Cell death, membrane depolarization, and membrane fluidity quantification assays

As vesicle production can be associated with extensive cell lysis, cell death was quantified by measuring the fluorescent signal in the cell population using propidium iodide (Sigma-Aldrich, P4864), a membrane-impermeable nucleic acid stain commonly used as a cell death marker. Specifically, red fluorescence is indicative of cellular loss of membrane impermeability. On the other hand, membrane depolarization was quantified by the emission of a green fluorescence signal using voltage-dependent dye DIBAC4(3) (Thermo Fisher Scientific B438). Microscopy snapshots were taken to visualize the population of bacteria under these various dye treatments.
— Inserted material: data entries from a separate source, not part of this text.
(** ** Replay with nothing to replay *)

Lemma replay_files_none (files : list FileInfo) : forall acc w,
  (forall fi, In fi files -> IsRegular fi = false) ->
  replay_files scan unmarshal files acc w = (Ok acc, w).
Proof.
  induction files as [| fi rest IH]; intros acc w Hall; cbn [replay_files];
    [reflexivity |].
  rewrite (Hall fi (or_introl eq_refl)). cbn [negb].
  apply IH. intros x Hx. apply Hall. right. exact Hx.
Qed.

(** The writer on an empty batch: whatever the environment fails, the
    table keeps its rows, and the first call is the connect. *)
Lemma writeSummaries_nil (w : World) :
  sql.rows (db (snd (writeSummaries [] w))) = sql.rows (db w)
  /\ (exists rest, sql.calls (db (snd (writeSummaries [] w)))
                   = (sql.calls (db w) ++ sql.CConnect :: rest)%list)
  /\ (sql.connect_err (db w) = None -> sql.schema_err (db w) = None ->
      sql.prepare_err (db w) = None -> sql.begin_err (db w) = None ->
      sql.commit_err (db w) = None ->
      fst (writeSummaries [] w) = Ok tt
      /\ sql.calls (db (snd (writeSummaries [] w)))
         = (sql.calls (db w)
              ++ [sql.CConnect; sql.CExecSchema; sql.CPrepare; sql.CBegin;
                  sql.CCommit; sql.CClose])%list
      /\ log (snd (writeSummaries [] w)) = (log w ++ [LogAdded 0 0])%list).
Proof.
  destruct w as [t0 dr re me ce df rm g d lg].
  destruct d as [e1 e2 e3 e4 e5 ef te rs pd cs].
  unfold writeSummaries, writeSummaries_connected, sql.Connect, sql.ExecSchema,
    sql.Prepare, sql.Begin, sql.Commit.
  destruct e1 as [e1 |]; [| destruct e2 as [e2 |]; [| destruct e3 as [e3 |];
    [| destruct e4 as [e4 |]; [| destruct e5 as [e5 |]]]]]; cbn;
    rewrite ?app_nil_r; (split; [reflexivity |]);
    (split; [eexists; rewrite <- ?app_assoc; reflexivity |]);
    try discriminate.
  intros _ _ _ _ _. rewrite <- !app_assoc. repeat split.
Qed.

(** C10.  Replay with no cache directory ends well at once and leaves
    the world as it was, the database not called.  Replay over a directory
    that holds no regular file still connects, and when no call fails it
    issues the schema statement, prepares, begins and commits a
    transaction with no execution in it, and closes.  The rows of the
    table are the same in both cases. *)
Theorem replay_without_entries (w : World) :
  (dir w = None -> Main scan unmarshal true w = (Ok tt, w))
  /\ (forall files,
        dir w = Some files -> readdir_err w = None ->
        (forall fi, In fi files -> IsRegular fi = false) ->
        sql.rows (db (snd (Main scan unmarshal true w))) = sql.rows (db w)
        /\ (exists rest, sql.calls (db (snd (Main scan unmarshal true w)))
                         = (sql.calls (db w) ++ sql.CConnect :: rest)%list)
        /\ (sql.connect_err (db w) = None -> sql.schema_err (db w) = None ->
            sql.prepare_err (db w) = None -> sql.begin_err (db w) = None ->
            sql.commit_err (db w) = None ->
            fst (Main scan unmarshal true w) = Ok tt
            /\ sql.calls (db (snd (Main scan unmarshal true w)))
               = (sql.calls (db w)
                    ++ [sql.CConnect; sql.CExecSchema; sql.CPrepare; sql.CBegin;
                        sql.CCommit; sql.CClose])%list
            /\ log (snd (Main scan unmarshal true w))
               = (log w ++ [LogReplaying 0; LogAdded 0 0])%list)).
Proof.
  split.
  - intros Hd. unfold Main, replayFromCache. rewrite Hd. reflexivity.
  - intros files Hd He Hnone. unfold Main, replayFromCache. rewrite Hd, He.
    rewrite (replay_files_none files [] w Hnone). cbn [List.length].
    destruct (writeSummaries_nil (Printf (LogReplaying 0) w)) as (Hrows & Hcalls & Hclean).
    split; [exact Hrows |]. split; [exact Hcalls |].
    intros H1 H2 H3 H4 H5. destruct (Hclean H1 H2 H3 H4 H5) as (Hok & Hc & Hl).
    split; [exact Hok |]. split; [exact Hc |].
    rewrite Hl. cbn [Printf log]. rewrite <- app_assoc. reflexivity.
Qed.

(** ** The tee of the live fetch *)

(** A read that brings more than the disk takes ends the loop: the bytes
    that fit are written and handed on, and unless they complete the
    value, or are no JSON, the error of the write is the result. *)
Lemma readValue_disk_full (name : string) (data : string) (err : option error)
    (r' : Reader) (buf : string) (w : World) (free : nat) :
  scan buf = ScanMore -> disk_free w = Some free ->
  (free < String.length data)%nat ->
  let '(res, buf', w') := readValue scan (Some name) ((data, err) :: r') buf w in
  buf' = buf ++ take free data
  /\ entry_content name w' = entry_content name w ++ take free data
  /\ res = match scan buf' with
           | ScanEnd n => Ok (take n buf')
           | ScanError e => Err e
           | ScanMore => Err (OSError "write: no space left on device")
           end.
Proof.
  intros Hs Hfree Hlt. cbn [readValue]. rewrite Hs.
  unfold tee_Read, stream_Read.
  replace (0 <? String.length data)%nat with true
    by (symmetry; apply Nat.ltb_lt; lia).
  pose proof (file_Write_spec name data w) as Hw.
  unfold file_Write in *. cbv zeta in *. rewrite Hfree in *.
  replace (Nat.min (String.length data) free) with free in * by lia.
  replace (free <? String.length data)%nat with true in *
    by (symmetry; apply Nat.ltb_lt; lia).
  destruct Hw as (_ & Hcont & _ & _).
  destruct (scan (buf ++ take free data)) eqn:E;
    (split; [reflexivity |]); (split; [exact Hcont |]);
    cbv beta iota zeta; rewrite E; reflexivity.
Qed.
Membrane fluidity was assessed by using the Membrane Fluidity Kit (Abcam ab189819), which measures the changes in fluorescence spectral properties of lipid analog probes added to the cell culture. Fluorescence shifts (400 to 470 nm) resulting in changes in membrane viscosity were read in a TECAN microplate reader (Infinite M200 PRO). The ratio of emission at 470 nm to emission at 400 nm was normalized to that of unlabeled cell conditions. In all assays, total fluorescence was normalized to biomass (optical density at 600 nm) in each sample.